Values voters poke fun at health reform

Minnesota Republican Gov. Tim Pawlenty, once considered a moderate by some social conservatives, was the headliner at the Values Voters Summit in Washington on Friday evening, quoting from the Bible and bringing the nearly 2,000 social and religious conservatives to their feet.

“We need to be sure we are a force for wise values, not just wisecracks,” Mr. Pawlenty told the activists from 49 states.

“We need to humbly ask God to bless the United States,” said the two-term governor, who had announced more than three months ago he would not seek a third term. He has been traveling the country looking very much like a potential presidential nomination seeker.

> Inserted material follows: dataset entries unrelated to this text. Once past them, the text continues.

(** Entries before the new one end before it. *)
Local Lemma left_of_new p id : k_index k !! p = Some id -> (p < at_)%nat -> en_end (get_entry k2 id) <= beg.
Proof.
  intros Hp Hlt. assert (id ∈ k_index k) as Hin by by eapply list_elem_of_lookup_2. destruct (around p id Hp) as [Hle _]. specialize (Hle Hlt).
  destruct (old_shrinks id Hin) as [_ Hsh].
  destruct (decide (S p < at_)%nat) as [Hp1|Hp1].
  - destruct (lookup_lt_is_Some_2 (k_index k) (S p)) as [id' Hp'].
    { destruct (search_spec (map en_beg (entries k)) beg (index_ok_increasing _ Hok)) as (Hl & _). fold at_ in Hl.
      unfold entries in Hl. rewrite !length_map in Hl. lia. }
    destruct (around _ _ Hp') as [Hle' _]. specialize (Hle' Hp1).
    pose proof (sorted_lookup _ Hok p (S p) _ _ ltac:(lia) (entries_lookup _ _ Hp) (entries_lookup _ _ Hp')) as Hb. unfold before in Hb. lia.
  - assert (at_ = S p) as Ea by lia. destruct (decide (en_len (get_entry k id) = 0)) as [E0|E0]; [unfold en_end in *; lia|].
    pose proof (en_len_nonneg (get_entry k id)).
    assert (en_beg (get_entry k id) < beg) as Hlt'.
    { destruct (search_exact (map en_beg (entries k)) beg (index_ok_increasing _ Hok)) as [Hx|Hx]; fold at_ in Hx.
      - rewrite list_lookup_fmap in Hx. apply fmap_Some in Hx as (e' & He' & Eb).
        pose proof (sorted_lookup _ Hok p at_ _ _ Hlt (entries_lookup _ _ Hp) He') as Hb. unfold before, en_end in Hb. lia.
      - apply (Hx p); [|done]. by rewrite list_lookup_fmap, (entries_lookup _ _ Hp). }
    rewrite inserted_old by done. destruct cut_at as (_ & _ & Hc & Hr). rewrite (Hc p id Hp).
    assert (start = p) as Es by (unfold start, loop_start; rewrite Ea; cbn; lia).
    pose proof (lookup_lt_Some _ _ _ Hp). rewrite decide_True by (split; [lia|destruct Hr as [->|(? & ? & _)]; lia]).
    apply (cut_range beg end_ (get_entry k id) some_data); [done|]. intros Hgt. apply (Hinside (get_entry k id)); [|done].
    eapply list_elem_of_lookup_2. by apply entries_lookup.
Qed.

(** Entries behind it that are not removed begin behind it. *)
Local Lemma right_of_new p id : k_index k !! p = Some id -> (at_ <= p)%nat -> nonempty k2 id = true \/ (r.2 <= p)%nat ->
  end_ <= en_beg (get_entry k2 id).
Proof.
  intros Hp Hge Hkeep. assert (id ∈ k_index k) as Hin by by eapply list_elem_of_lookup_2. destruct (around p id Hp) as [_ Hle]. specialize (Hle Hge).
  unfold nonempty in Hkeep. rewrite inserted_old in * by done. destruct cut_at as (_ & _ & Hc & Hr). rewrite (Hc p id Hp) in *.
  assert (start <= p)%nat by (unfold start, loop_start; destruct (Nat.ltb 0 at_); lia).
  case_decide as Hd.
  - apply (cut_range beg end_ (get_entry k id) some_data); [done|]. destruct Hkeep as [Hkeep|Hkeep]; [|lia].
    apply negb_true_iff, Z.eqb_neq in Hkeep. pose proof (en_len_nonneg (cut beg end_ (get_entry k id))). lia.
  - destruct Hr as [Hr|(id' & H1 & H2 & H3 & H4)]; [apply lookup_lt_Some in Hp; lia|].
    destruct (around _ _ H2) as [_ Hle']. specialize (Hle' H1). assert (end_ <= en_beg (get_entry k id')) as He.
    { pose proof some_data. unfold en_end in H4. lia. }
    destruct (decide (p = r.2)) as [->|Hne]; [by simplify_eq|].
    pose proof (sorted_lookup _ Hok r.2 p _ _ ltac:(lia) (entries_lookup _ _ H2) (entries_lookup _ _ Hp)) as Hb.
    unfold before, en_end in Hb. lia.
Qed.

(** The index that the clean-up leaves. *)
Local Lemma cleaned : exists A m, A `sublist_of` take at_ (k_index k) /\ (r.2 - at_ <= m)%nat /\
  cleanup_loop (S r.2 + length (k_index k2)) (at_ - 1) r.2 k2 (k_index k2) =
    A ++ k_next k :: List.filter (nonempty k2) (take m (drop at_ (k_index k))) ++ drop m (drop at_ (k_index k)).
Proof.
  destruct cut_at as (E1 & E2 & _ & Hr).
  assert (k_index k2 = take at_ (k_index k) ++ k_next k :: drop at_ (k_index k)) as Ei by (unfold k2; cbn; by rewrite E1, E2).
  assert (nonempty k2 (k_next k) = true) as Hnew.
  { unfold nonempty. rewrite inserted, decide_True by done. apply negb_true_iff, Z.eqb_neq. unfold en_len, zlen. cbn. by destruct items. }
  destruct (search_spec (map en_beg (entries k)) beg (index_ok_increasing _ Hok)) as (Hl & _). fold at_ in Hl.
  unfold entries in Hl. rewrite !length_map in Hl.
  destruct (decide (at_ = 0%nat)) as [E0|E0].
  - destruct (cleanup_filters (S r.2 + length (k_index k2)) k2 r.2 [] (k_index k2)) as (n & Hn & H); [cbn; lia|].
    cbn [length app] in H, Hn. exists [], (n - 1)%nat. split; [apply sublist_nil_l|]. split; [lia|].
    replace (at_ - 1)%nat with 0%nat by lia. rewrite H, Ei, E0, take_0, !drop_0. destruct n as [|n]; [lia|]. cbn [take drop List.filter app].
    rewrite Hnew. replace (S n - 1)%nat with n by lia. done.
  - destruct (lookup_lt_is_Some_2 (k_index k) (at_ - 1)) as [id Hid]; [lia|].
    assert (take at_ (k_index k) = take (at_ - 1) (k_index k) ++ [id]) as Et.
    { replace at_ with (S (at_ - 1)) at 1 by lia. by apply take_S_r. }
    assert (length (take (at_ - 1) (k_index k)) = (at_ - 1)%nat) as Hlt by (rewrite length_take; lia).
    destruct (cleanup_filters (S r.2 + length (k_index k2)) k2 r.2 (take (at_ - 1) (k_index k)) (id :: k_next k :: drop at_ (k_index k))) as (n & Hn & H).
    { assert (length (k_index k2) = (at_ - 1 + 1 + S (length (drop at_ (k_index k))))%nat) as -> by (rewrite Ei, Et, !length_app, Hlt; done).
      rewrite Hlt. cbn [length]. lia. }
    rewrite Hlt in H, Hn. rewrite Ei, Et, <- app_assoc. cbn [app].
    rewrite Ei, Et, <- app_assoc in H. cbn [app] in H. rewrite H.
    assert (at_ <= r.2)%nat by (destruct Hr as [->|(? & ? & _)]; lia). destruct n as [|[|n]]; [lia|lia|].
    exists (take (at_ - 1) (k_index k) ++ if nonempty k2 id then [id] else []), n. split; [|split; [lia|]].
    + apply sublist_app; [done|]. destruct (nonempty k2 id); [done|apply sublist_nil_l].
    + cbn [take drop List.filter]. rewrite Hnew. destruct (nonempty k2 id); cbn [app]; by rewrite <- !app_assoc.
Qed.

Poking fun at President Obama’s health care plan, Tony Perkins opened the summit Friday morning by quipping that he fears the plan will produce a system with the empathy of the Internal Revenue Service and the efficiency of the Federal Emergency Management Administration.

Mr. Perkins, Family Research Council president, got the expected laughter and applause from the nearly 2,000 religious and social activists gathered at the Omni Shoreham Hotel for a good but godly time.

Rep. Mike Pence, Indiana Republican, took the podium to toss out a few one-liners before settling down to criticize his own party for what he thinks are its unprincipled excesses of the past.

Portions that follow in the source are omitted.